There is another side to the coin, however. Multiple immune cells produce interferons and are presumably influenced by the proteins. Yet the Korean team’s single-cell profiling only looked at interferons’ effect on monocytes. “What is the impact of a change in one small cell population on the whole system? It’s really complicated to interpret,” Terrier says.
“The interferon response is a little bit tricky,” says Rudragouda Channappanavar, a viral immunologist at the University of Tennessee Health Science Center, who was not involved with the new studies. The response protects the body from infections by thwarting viral replication. “The body needs it, without a doubt,” he says. “But viruses are smart. They have several proteins that can antagonize and suppress early interferon responses.” One of SARS-CoV-2’s own defenders, a viral protein called Nsp1, can shut down the host cell’s production of immune molecules, including interferons, researchers in Munich reported on July 17 in Science.
In earlier studies with Stanley Perlman of the University of Iowa, Channappanavar analyzed mouse models for the coronaviruses that cause severe acute respiratory syndrome (SARS) and Middle East respiratory syndrome (MERS). Those studies showed that “if the interferon response begins before viral replication peaks, we will have protective immunity,” he says. If the viruses thwart this antiviral defense, however, the delayed interferon response becomes pathogenic—summoning too many monocytes, which secrete inflammatory molecules and cause tissue damage. “It’s the relative timing of interferon with virus replication that’s the key,” Channappanavar says.

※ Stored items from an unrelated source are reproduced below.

(* ===== verification/NamespaceAdmission.v ===== *)
(** * The admission of a namespace

    What decides whether a user gets a namespace is spread over the agent: controllers copy
    groups, default organizations and usage profiles from the control API; the organization
    webhook (webhooks/namespace_project_organization_mutator.go) reads the first two, and the
    quota webhook (webhooks/namespace_quota_validator.go) the third, on the object that the first
    webhook has patched.  Here they are put together: when the controllers rest, the decision is
    one about the objects of the control API. *)
From S2P Require Import Prelude GoStd Kube Fake Skipper Api Webhook NamespaceQuota.
From S2P Require Import ProjectOrganization Effects Workqueue Drain GroupSync GroupController UserSync.
From S2P Require Import UserController Limits LegacyQuota Config CommandLine Main.

(** The reads of a webhook, from the objects that a controller maintains. *)
Definition stored {V} (not_found : error) (store : gmap string V) : ClientGet V := fun k =>
  match store !! key_Name k with Some v => inr v | None => inl not_found end.

(** The object of a request, however it is encoded. *)
Definition decoded (raw : json) : Decoder json := {|
  Decode := fun _ => inr raw; DecodeRaw := fun _ => inr raw |}.

(** [NestedString] of a string, and where [GetKind] looks. *)
Class NestedLaws `{UnstructuredLib} : Prop := {
  NestedString_found j p s : json_path p j = Some (JStr s) -> u_NestedString j p = (s, true, None);
  GetKind_path j j' : json_path ["kind"] j' = json_path ["kind"] j -> u_GetKind j' = u_GetKind j;
}.

Section admission.
Context `{AdmissionLib} `{ApiErrors} `{UnstructuredLib}.
Context `{ClientGet User} `{ClientGet Group} `{ClientGet Namespace}.
Context `{ClientGet ZoneUsageProfile} `{ClientGet ConfigMap}.

(** The API server calls mutating webhooks first, applies their patches, and calls validating
    webhooks with the result; the request is admitted when all of them allow it. *)
Definition namespace_admitted (m : NamespaceProjectOrganizationMutator)
    (v : NamespaceQuotaValidator) (nss : list Namespace) (req : AdmissionRequest) (raw : json) : bool :=
  let mutated := let D := decoded raw in NamespaceProjectOrganizationMutator_handle m req in
  resp_Allowed mutated &&
  match apply_patch (resp_Patches mutated) raw with
  | Some raw' =>
      let D := decoded raw' in
      let LN : ClientList Namespace := cluster_list nss in
      resp_Allowed (NamespaceQuotaValidator_handle v req)
  | None => false
  end.
End admission.

(** ** The clusters

    The objects of the three controllers that copy from the control API, when they rest. *)
Record copies := {
  cp_groups : group_state;
  cp_users : user_state;
  cp_profiles : profile_state;
}.

Section copies.
Context `{ApiErrors} `{FinalizerLib}.

Record copied (r : GroupSyncReconciler) (zero : ZoneUsageProfileSpec) (c : copies) : Prop := {
  copied_groups : rests group_step anything (GroupSyncReconciler_Reconcile r) group_watch
    group_requests (cp_groups c);
  copied_users : rests user_step anything UserAttributeSyncReconciler_Reconcile user_watch
    user_requests (cp_users c);
  copied_profiles : rests profile_step anything (ZoneUsageProfileSyncReconciler_Reconcile zero)
    profile_watch profile_requests (cp_profiles c);
}.
End copies.

(** *** What the control API says *)

(** The organization that the object names, or else the default of the requester. *)
Definition wanted_organization (requested : string) (up : UpstreamUser) : string :=
  if bool_decide (requested = "") then DefaultOrganizationRef up else requested.

(** The organization (or the team) of the name is in the control API, or has no group in the
    cluster: that is, its group is none that the controller leaked (theorem [group_leak]). *)
Definition not_leaked (s : group_state) (org : string) : Prop :=
  is_Some (gs_upstream s !! upstream_ref org) \/ gs_groups s !! org = None.

(** The user is a member of the organization (or the team) of the name. *)
Definition upstream_member (s : group_state) (org user : string) : Prop :=
  exists g, gs_upstream s !! upstream_ref org = Some g /\ up_DeletionTimestamp g = None /\
    user ∈ ref_Name <$> up_ResolvedUserRefs g.

(** ** Lemmas *)
Section lemmas.
Context `{AdmissionLaws} `{ApiErrorsLaws} `{FinalizerLaws} `{UnstructuredLaws}.
Implicit Types (m : NamespaceProjectOrganizationMutator) (req : AdmissionRequest).

(** A group has the members that the control API says. *)
Lemma stored_member r nf s org user :
  group_synced r org s -> not_leaked s org ->
  (exists group, stored nf (gs_groups s) (name_key org) = inr group /\ user ∈ group_Users group) <->
  upstream_member s org user.
Proof.
  unfold group_synced, upstream_member, stored, not_leaked. simpl. intros Hs Hk.
  destruct (gs_upstream s !! upstream_ref org) as [g|] eqn:Hg.
  2: { destruct Hk as [[? ?]|Hk]; [done|]. rewrite Hk. naive_solver. }
  split.
  - intros (group & Hget & Hin). exists g. split; [done|].
    destruct (gs_groups s !! org) as [group'|] eqn:Eg; [|done]. injection Hget as ->.
    destruct (up_DeletionTimestamp g); [by destruct Hs|]. split; [done|].
    destruct Hs as [Hu _]. injection Hu as Hu. by rewrite Hu, Sort_perm in Hin.
  - intros (g' & [= <-] & Hdel & Hin). rewrite Hdel in Hs. destruct Hs as [Hu _].
    apply fmap_Some in Hu as (group & -> & Hu). exists group. split; [done|].
    rewrite <- Hu. by rewrite Sort_perm.
Qed.

(** The patch leaves the kind alone. *)
Lemma orgLabelPatch_kind m raw org md raw' :
  json_path ["metadata"] raw = Some (JObj md) ->
  apply_patch [orgLabelPatch m raw org] raw = Some raw' -> json_path ["kind"] raw' = json_path ["kind"] raw.
Proof.
  intros Hmd. rewrite apply_patch_single. unfold orgLabelPatch.
  destruct (u_NestedStringMap raw _) as [[ls []] e] eqn:E.
  - rewrite (apply_op_add _ ["metadata"; "labels"; npo_OrganizationLabel m])
      by apply (parse_pointer_escaped "metadata/labels").
    intros Ha. eapply json_add_other; [exact Ha|..]; by intros [? ?].
  - rewrite (apply_op_add _ ["metadata"; "labels"]) by done.
    intros Ha. eapply json_add_other; [exact Ha|..]; by intros [? ?].
Qed.

(** A user's default organization is the one that the control API says. *)
Lemma stored_default s user up u :
  user_synced user s -> us_upstream s !! user = Some up -> us_users s !! user = Some u ->
  user_Name u = user ->
  nilmap_get (user_Annotations u) DefaultOrganizationAnnotation = DefaultOrganizationRef up.
Proof.
  unfold user_synced, has_organization, nilmap_get. intros Hs Hup Hu. rewrite Hup, Hu in Hs.
  intros Hname. specialize (Hs Hname). by destruct (user_Annotations u).
Qed.
End lemmas.

(** ** The decision on the data of the control API *)

(** The agent runs with the webhook for organizations and with usage profiles, and does not exempt
    the request. *)
Record profile_mode (fl : Flags) (annotation : string) (psk : Skipper) (req : AdmissionRequest) : Prop := {
  mode_skipper : psk req = (false, None);
  mode_organizations : namespaceProjectOrganizationMutatorEnabled fl = true;
  mode_profiles : disableUsageProfiles fl = false;
  mode_legacy : legacyNamespaceQuotaEnabled fl = false;
  mode_selected : selectedUsageProfile fl <> "";
  mode_annotation : annotation = DefaultOrganizationAnnotation;
}.

(** A user asks for a namespace. *)
Record namespace_request `{UnstructuredLib} (req : AdmissionRequest) (raw : json) : Prop := {
  request_kind : is_project req = false;
  request_object : u_GetKind raw = "Namespace";
  request_metadata : exists md, json_path ["metadata"] raw = Some (JObj md);
  request_user : is_service_account (Username (req_UserInfo req)) = false;
}.

Section decision.
Context `{AdmissionLib} {HA : AdmissionLaws} `{ApiErrors} {HE : ApiErrorsLaws}.
Context `{FinalizerLib} {HF : FinalizerLaws}.
Context `{UnstructuredLib} {HU : UnstructuredLaws} {HN : NestedLaws}.
Context `{ClientGet ConfigMap} `{ClientGet Namespace}.
Context {LS Quantity Dec Scopes LRS : Type}.
Context (not_found : error) (r : GroupSyncReconciler) (zero : ZoneUsageProfileSpec) (c : copies).
Context (fl : Flags) (conf : Config LS Quantity Dec (ResourceQuotaSpec Quantity Scopes) LRS).
Context (psk : Skipper) (req : AdmissionRequest) (raw : json).

Abbreviation user := (Username (req_UserInfo req)).
Abbreviation label := (Config.OrganizationLabel conf).
#[local] Instance users : ClientGet User := stored not_found (us_users (cp_users c)).
#[local] Instance groups : ClientGet Group := stored not_found (gs_groups (cp_groups c)).
#[local] Instance profiles : ClientGet ZoneUsageProfile := stored not_found (ps_profiles (cp_profiles c)).
Abbreviation mutator := (organization_handler fl conf psk).
Abbreviation validator := (quota_handler fl conf psk).
(** C6: the key set may be handed over in any order: ordering it and
    resolving the result gives the same key sequence and the same plan
    (or the same failure), for every preference list, file system and
    search path. *)
Theorem C6_order_independence (keys1 keys2 : list string)
  (key_order : option (list string))
  (fs : Path -> option string) (docker_search_dirs : list string) :
  Permutation keys1 keys2 ->
  from_key_set keys1 key_order = from_key_set keys2 key_order /\
  main_build_plan keys1 key_order fs docker_search_dirs =
  main_build_plan keys2 key_order fs docker_search_dirs /\
  (forall ignore_composite_keys image_key1 image_key2,
      from_key_set keys1 key_order = Some image_key1 ->
      from_key_set keys2 key_order = Some image_key2 ->
      resolve_dockerfiles fs image_key1 docker_search_dirs
        ignore_composite_keys =
      resolve_dockerfiles fs image_key2 docker_search_dirs
        ignore_composite_keys).
Proof.
  intros Hp.
  assert (Heq : from_key_set keys1 key_order = from_key_set keys2 key_order).
  { rewrite !from_key_set_sorted. do 2 f_equal.
    now apply sorted_keys_unique. }
  split; [exact Heq|]. split.
  - unfold main_build_plan. now rewrite Heq.
  - intros ign k1 k2 H1 H2. rewrite Heq in H1. congruence.
Qed.

(** ** Layer resolution *)

Lemma join_app (sep : string) (l1 l2 : list string) :
  l1 <> [] -> l2 <> [] ->
  Py.join sep (l1 ++ l2) = (Py.join sep l1 ++ sep ++ Py.join sep l2)%string.
Proof.
  unfold Py.join. intros H1 H2.
  induction l1 as [|x [|y l1] IH]; [contradiction| |].
  - destruct l2; [contradiction | reflexivity].
  - change (String.concat sep ((x :: y :: l1) ++ l2))
      with (x ++ sep ++ String.concat sep ((y :: l1) ++ l2))%string.
    rewrite IH by discriminate.
    change (String.concat sep (x :: y :: l1))
      with (x ++ sep ++ String.concat sep (y :: l1))%string.
    now rewrite !string_append_assoc.
Qed.

Lemma join_concat (sep : string) (ls : list (list string)) :
  Forall (fun l => l <> []) ls ->
  Py.join sep (map (Py.join sep) ls) = Py.join sep (List.concat ls).
Proof.
  induction 1 as [|l ls Hl Hls IH]; [reflexivity|].
  destruct ls as [|l' ls].
  - simpl. now rewrite app_nil_r.
  - change (List.concat (l :: l' :: ls)) with (l ++ List.concat (l' :: ls)).
    rewrite join_app; [|assumption|].
    + rewrite <- IH. reflexivity.
    + inversion Hls; subst. simpl. destruct l'; [contradiction|discriminate].
Qed.

Lemma reversed_range_S (n : nat) :
  reversed_range (S n) = n :: reversed_range n.
Proof. unfold reversed_range. rewrite seq_S, rev_app_distr. reflexivity. Qed.

(** The lengths [hi, hi-1, ..., lo]; empty when [hi < lo]. *)
Fixpoint lengths_down (hi lo : nat) : list nat :=
  match hi with
  | O => []
  | S h => if Nat.leb lo (S h) then S h :: lengths_down h lo else []
  end.

Lemma lengths_down_empty (hi lo : nat) : hi < lo -> lengths_down hi lo = [].
Proof.
  destruct hi as [|h]; cbn [lengths_down]; [reflexivity|]. intros H.
  destruct (Nat.leb_spec lo (S h)); [lia | reflexivity].
Qed.

Lemma lengths_down_S (h lo : nat) :
  lo <= S h -> lengths_down (S h) lo = S h :: lengths_down h lo.
Proof.
  intros H. cbn [lengths_down].
  destruct (Nat.leb_spec lo (S h)); [reflexivity | lia].
Qed.

Arguments lengths_down : simpl never.

Example lengths_down_to_1 : lengths_down 4 1 = [4; 3; 2; 1].
Proof. reflexivity. Qed.

Example lengths_down_to_3 : lengths_down 4 3 = [4; 3].
Proof. reflexivity. Qed.

Example lengths_down_none : lengths_down 2 3 = [].
Proof. reflexivity. Qed.

Section ResolverFacts.
Variable fs : Path -> option string.

(** [Path(f"{docker_search_dir}/Dockerfile.{layer_image_suffix}")] *)
Definition layer_path (dir : string) (layer_image_ids : list string)
  : Path :=
  (dir ++ "/Dockerfile." ++ Py.join "." layer_image_ids)%string.

(** The [Dockerfile] recorded for a candidate found in [dir]. *)
Definition layer (dir : string) (layer_image_ids : list string)
  : Dockerfile :=
  mkDockerfile (layer_path dir layer_image_ids) dir
    (mkImageKey layer_image_ids).

(** No directory of [dirs] holds a file for the candidate. *)
Definition no_dir_with (dirs : list string) (ids : list string) : Prop :=
  Forall (fun x => is_file fs (layer_path x ids) = false) dirs.

(** [dir] is the first directory of [dirs] holding a file for the
    candidate. *)
Definition first_dir_with (dirs : list string) (ids : list string)
  (dir : string) : Prop :=
  exists pre post,
    dirs = pre ++ dir :: post /\
    is_file fs (layer_path dir ids) = true /\
    no_dir_with pre ids.



Lemma search_dirs_Some dirs ids d :
  search_dirs fs dirs ids = Some d ->
  first_dir_with dirs ids (context_dir_ d) /\ d = layer (context_dir_ d) ids.
Proof.
  induction dirs as [|x dirs IH]; cbn [search_dirs]; [discriminate|].
  fold (layer_path x ids).
  destruct (is_file fs (layer_path x ids)) eqn:Hx.
  - intros [= Hd]. subst d. simpl. split; [|reflexivity].
    exists [], dirs. repeat split; [assumption | constructor].
  - intros Hd. destruct (IH Hd) as [(pre & post & -> & Hf & Hpre) Heq].
    split; [|assumption].
    exists (x :: pre), post. repeat split; [assumption|].
    constructor; assumption.
Qed.
Lemma check_len_and_split_range_ok_witness :
  exists segs' extra_len,
    check_len_and_split_range EN EN 30 1 [split_demo_segment] 1 1 (Ok (segs', extra_len)) /\
    extra_len = 1 /\
    Z.of_nat (length segs') = Z.of_nat (length [split_demo_segment]) + extra_len.
Proof.
  destruct split_demo_guarded as (s1 & s2 & Hn & Hg).
  pose proof (sr_cons EN EN 30 1 split_demo_segment [] [s1; s2] (Ok ([], 0)) Hg
                (sr_nil EN EN 30 1)) as Hl.
  rewrite Hn in Hl. cbn [app length Z.of_nat] in Hl.
  change (Z.pos (Pos.of_succ_nat 1) - 1 + 0) with 1 in Hl.
  change [split_demo_segment] with (py_slice [split_demo_segment] (1 - 1) 1) in Hl.
  pose proof (clr_ok EN EN 30 1 [split_demo_segment] 1 1 [s1; s2] 1 Hl) as H.
  do 2 eexists. split; [exact H|]. split; [reflexivity|].
  exact (proj1 (check_len_and_split_range_ok EN EN 30 1 _ _ _ _ _ H)).
Defined.

(** *** SrtScript.extract_words *)

Lemma fold_app_concat {A B} (F : B -> list A) (l : list B) (acc : list A) :
  fold_left (λ r j, r ++ F j) l acc = acc ++ concat (map F l).
Proof.
  revert acc. induction l as [|b l IH]; intros acc; cbn.
  - rewrite app_nil_r. reflexivity.
  - rewrite IH, (assoc_L (++)). reflexivity.
Qed.
(** * MINT format: a shallow embedding of [packages/mint/src/index.ts]

    The encoder, the decoder and the validator of the MINT text format are
    translated to Rocq functions, and the properties the specification states
    about them are proved or refuted on these functions.

    JavaScript strings are sequences of UTF-16 code units; they are modelled
    as lists of code units, so that [length], [trim] and the symbol tables
    behave as in the source.

    The argument parser and the mode detection of the command-line tool,
    [packages/cli/src/index.ts], are embedded in the module [Cli]. *)

From Stdlib Require Import List NArith ZArith Bool Arith Lia.
From Stdlib Require String Ascii.
Import String.StringSyntax.
From Stdlib Require Import Permutation.
From Stdlib Require Import Sorted.
Import ListNotations.

(** ** JavaScript strings and the string methods the program calls *)

Module JS.

Abbreviation char := N (only parsing).
Abbreviation jsstring := (list N) (only parsing).

(** An ASCII literal of the source, as a list of code units. *)
Definition lit (s : String.string) : jsstring :=
  map Ascii.N_of_ascii (String.list_ascii_of_string s).

Arguments lit s%_string_scope : simpl never.

Definition SPACE : char := 32%N.
Definition PIPE : char := 124%N.
Definition COLON : char := 58%N.
Definition COMMA : char := 44%N.
Definition QUOTE : char := 34%N.
Definition BACKSLASH : char := 92%N.
Definition NEWLINE : char := 10%N.
Definition CR : char := 13%N.
Definition TAB : char := 9%N.
Definition HASH : char := 35%N.
Definition MINUS : char := 45%N.
Definition PLUS : char := 43%N.
Definition DOT : char := 46%N.
Definition SLASH : char := 47%N.

(** [===] on strings. *)
Fixpoint eqb (a b : jsstring) : bool :=
  match a, b with
  | [], [] => true
  | x :: a', y :: b' => (x =? y)%N && eqb a' b'
  | _, _ => false
  end.

(** [s.startsWith(p)] *)
Fixpoint startsWith (p s : jsstring) : bool :=
  match p, s with
  | [], _ => true
  | x :: p', y :: s' => (x =? y)%N && startsWith p' s'
  | _ :: _, [] => false
  end.

(** [s.endsWith(p)] *)
Definition endsWith (p s : jsstring) : bool := startsWith (rev p) (rev s).

(** [s.includes(p)] *)
Fixpoint includes (p s : jsstring) : bool :=
  startsWith p s ||
  match s with
  | [] => false
  | _ :: s' => includes p s'
  end.

(** [s.indexOf(p)], with [-1] when [p] does not occur. *)
Fixpoint indexOf_from (p s : jsstring) (i : Z) : Z :=
  if startsWith p s then i
  else match s with
       | [] => (-1)%Z
       | _ :: s' => indexOf_from p s' (i + 1)%Z
       end.

Definition indexOf (p s : jsstring) : Z := indexOf_from p s 0%Z.

(** The relative index of [slice]: a negative index counts from the end. *)
Definition slice_index (len k : Z) : Z :=
  if (k <? 0)%Z then Z.max (len + k) 0 else Z.min k len.

(** [l.slice(b, e)], for strings and for arrays. *)
Definition slice {A} (l : list A) (b e : Z) : list A :=
  let len := Z.of_nat (length l) in
  let from := slice_index len b in
  let to := slice_index len e in
  firstn (Z.to_nat (to - from)) (skipn (Z.to_nat from) l).

(** [l.slice(b)] *)
Definition slice_from {A} (l : list A) (b : Z) : list A :=
  slice l b (Z.of_nat (length l)).

(** White space and line terminators, the code units [trim] removes. *)
Definition isWhiteSpace (c : char) : bool :=
  ((9 <=? c) && (c <=? 13) || (c =? 32) || (c =? 160) || (c =? 5760)
   || (8192 <=? c) && (c <=? 8202) || (c =? 8232) || (c =? 8233)
   || (c =? 8239) || (c =? 8287) || (c =? 12288) || (c =? 65279))%N.

Fixpoint trimStart (s : jsstring) : jsstring :=
  match s with
  | [] => []
  | c :: s' => if isWhiteSpace c then trimStart s' else s
  end.

Definition trimEnd (s : jsstring) : jsstring := rev (trimStart (rev s)).

Definition trim (s : jsstring) : jsstring := trimEnd (trimStart s).

(** [s.repeat(n)] *)
Fixpoint repeat_str (s : jsstring) (n : nat) : jsstring :=
  match n with
  | O => []
  | S n' => s ++ repeat_str s n'
  end.

(** [l.join(sep)] *)
Fixpoint join (sep : jsstring) (l : list jsstring) : jsstring :=
  match l with
  | [] => []
  | [x] => x
  | x :: r => x ++ sep ++ join sep r
  end.

(** [s.split(sep)] for a non-empty separator: the pieces between the
    successive, non-overlapping occurrences of [sep], scanned from the left.
    [skip] counts the code units of a separator that was just matched and is
    still to be passed over; the result is the first piece and the others. *)
Fixpoint split_aux (sep : jsstring) (skip : nat) (s : jsstring)
  : jsstring * list jsstring :=
  match s with
  | [] => ([], [])
  | c :: s' =>
      match skip with
      | S k => split_aux sep k s'
      | O =>
          if startsWith sep s
          then ([], let (p, ps) := split_aux sep (length sep - 1) s' in p :: ps)
          else let (p, ps) := split_aux sep 0 s' in (c :: p, ps)
      end
  end.

Definition split (sep s : jsstring) : list jsstring :=
  let (p, ps) := split_aux sep 0 s in p :: ps.

(** [s.replace(/pat/g, rep)] for a pattern that is a literal, non-empty
    string: every non-overlapping occurrence, scanned from the left. *)
Fixpoint replaceAll_aux (pat rep : jsstring) (skip : nat) (s : jsstring)
  : jsstring :=
  match s with
  | [] => []
  | c :: s' =>
      match skip with
      | S k => replaceAll_aux pat rep k s'
      | O =>
          if startsWith pat s
          then rep ++ replaceAll_aux pat rep (length pat - 1) s'
          else c :: replaceAll_aux pat rep 0 s'
      end
  end.

Definition replaceAll (pat rep s : jsstring) : jsstring :=
  replaceAll_aux pat rep 0 s.

(** [s.toLowerCase()].  The program compares the result only with ASCII
    words; the code units mapped here are all those whose lower case
    contains an ASCII letter (A-Z, the Kelvin sign, and the dotted capital
    I, which becomes [i] followed by a combining dot).  Other letters are
    left as they are, which no comparison of the program can observe. *)
Definition lowerChar (c : char) : jsstring :=
  if ((65 <=? c) && (c <=? 90))%N then [(c + 32)%N]
  else if (c =? 8490)%N then [107%N]
  else if (c =? 304)%N then [105%N; 775%N]
  else [c].

Definition toLowerCase (s : jsstring) : jsstring := flat_map lowerChar s.

Definition isDigit (c : char) : bool := ((48 <=? c) && (c <=? 57))%N.

(** The default comparison of [Array.prototype.sort]: strings by code units. *)
Fixpoint str_leb (a b : jsstring) : bool :=
  match a, b with
  | [], _ => true
  | _ :: _, [] => false
  | x :: a', y :: b' => (x <? y)%N || ((x =? y)%N && str_leb a' b')
  end.

Fixpoint insert_sorted (x : jsstring) (l : list jsstring) : list jsstring :=
  match l with
  | [] => [x]
  | y :: r => if str_leb x y then x :: l else y :: insert_sorted x r
  end.

(** [l.sort()] on an array of strings. *)
Definition sort (l : list jsstring) : list jsstring :=
  fold_right insert_sorted [] l.

(** Decimal text of a natural number, as a template literal prints it. *)
Fixpoint uint_chars (u : Decimal.uint) : jsstring :=
  match u with
  | Decimal.Nil => []
  | Decimal.D0 u' => 48%N :: uint_chars u'
  | Decimal.D1 u' => 49%N :: uint_chars u'
  | Decimal.D2 u' => 50%N :: uint_chars u'
  | Decimal.D3 u' => 51%N :: uint_chars u'
  | Decimal.D4 u' => 52%N :: uint_chars u'
  | Decimal.D5 u' => 53%N :: uint_chars u'
  | Decimal.D6 u' => 54%N :: uint_chars u'
  | Decimal.D7 u' => 55%N :: uint_chars u'
  | Decimal.D8 u' => 56%N :: uint_chars u'
  | Decimal.D9 u' => 57%N :: uint_chars u'
  end.

Definition nat_to_string (n : nat) : jsstring := uint_chars (Nat.to_uint n).

Definition int_to_string (z : Z) : jsstring :=
  match Z.to_int z with
  | Decimal.Pos u => uint_chars u
  | Decimal.Neg u => MINUS :: uint_chars u
  end.

(** The first, the last code unit is not white space. *)
Definition startsNonWs (s : jsstring) : bool :=
  match s with
  | [] => false
  | c :: _ => negb (isWhiteSpace c)
  end.

Definition endsNonWs (s : jsstring) : bool := startsNonWs (rev s).

End JS.

Import JS.

(** ** The host: JavaScript numbers and inherited members

    A [number] is an IEEE double; the program only prints one ([String(n)]),
    reads one ([Number(s)]) and tests [isFinite].  These three primitives are
    taken from the host, together with the text [String] gives for a member
    inherited from [Object.prototype] (a native function). *)

Class JSHost : Type := {
  number : Type;
  Number_toString : number -> jsstring;
  Number_ofString : jsstring -> number;
  Number_isFinite : number -> bool;
  Inherited_toString : jsstring -> jsstring
}.

Section Mint.

Context {host : JSHost}.

(** ** Values

    [JsonValue] of the source.  An object is the list of its own properties
    in the order in which [Object.keys] lists them, and its prototype is
    [Object.prototype].  [JInherited name] is the one value outside the
    declared type that the program can produce at run time: the member
    [name] which a plain object (here, a lookup table) inherits from
    [Object.prototype]. *)

#[local] Unset Elimination Schemes.
(** * A shallow embedding of the txt2img driver and the video assembler

    The development follows [scripts/txt2img.py] and [scripts/make_video.py].
    Python integers are [Z], Python floats are binary64 [float]s, lists are
    [list]s, a [dict] with string keys is a [gmap string _], a raised exception
    is a constructor of [exn] carried by the error monad [result].  The
    pretrained networks, the samplers, the image codecs, the random number
    generator and the files the process reads are not part of the scripts:
    they are gathered in the interface [Backend], and every statement about
    the scripts is made for an arbitrary backend.

    Part I holds the model, Part II the lemmas and the theorems. *)

From Stdlib Require Import ZArith List String Ascii Lia Bool Floats.
From Stdlib Require Import DecimalString DecimalN.
From stdpp Require Import base option list strings gmap.
From Equations Require Import Equations.
From Equations.Prop Require Import Logic.

Local Open Scope Z_scope.

(** * Part I: the model *)

(** ** Exceptions and the error monad *)

Inductive exn : Set :=
| ValueError
| AssertionError
| IndexError
| KeyError
| AttributeError
| ZeroDivisionError
| RuntimeError
| FileNotFoundError
| FileExistsError
| IsADirectoryError
| TypeError.

Inductive result (A : Type) : Type :=
| Ok (a : A)
| Raise (e : exn).
Arguments Ok {A} a.
Arguments Raise {A} e.

#[global] Instance result_ret : MRet result := fun _ a => Ok a.
#[global] Instance result_bind : MBind result := fun _ _ k m =>
  match m with
  | Ok a => k a
  | Raise e => Raise e
  end.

Therapeutically, the findings suggest that interferons matter in the initial phase of infection. “If you give interferon early, you can really increase the antiviral response. This is where you gain the most,” says Miriam Merad, who directs the Precision Immunology Institute at the Icahn School of Medicine at Mount Sinai and was not involved with the new research. If a person with COVID-19 has already progressed to having inflammation, “and you go in and give interferon, you are going to make things worse,” she says. In an open-label preprint study in China, interferon nasal drops prevented the disease in at-risk medical staff who had treated infected individuals. Early unpublished data from COVID-19 patients hospitalized in the U.K. suggest that interferons inhaled directly into the lungs shortened hospital stays and increased odds of recovery. And a randomized trial in Iran is testing whether the proteins can enhance a base therapeutic regimen in moderate to severe COVID-19 patients.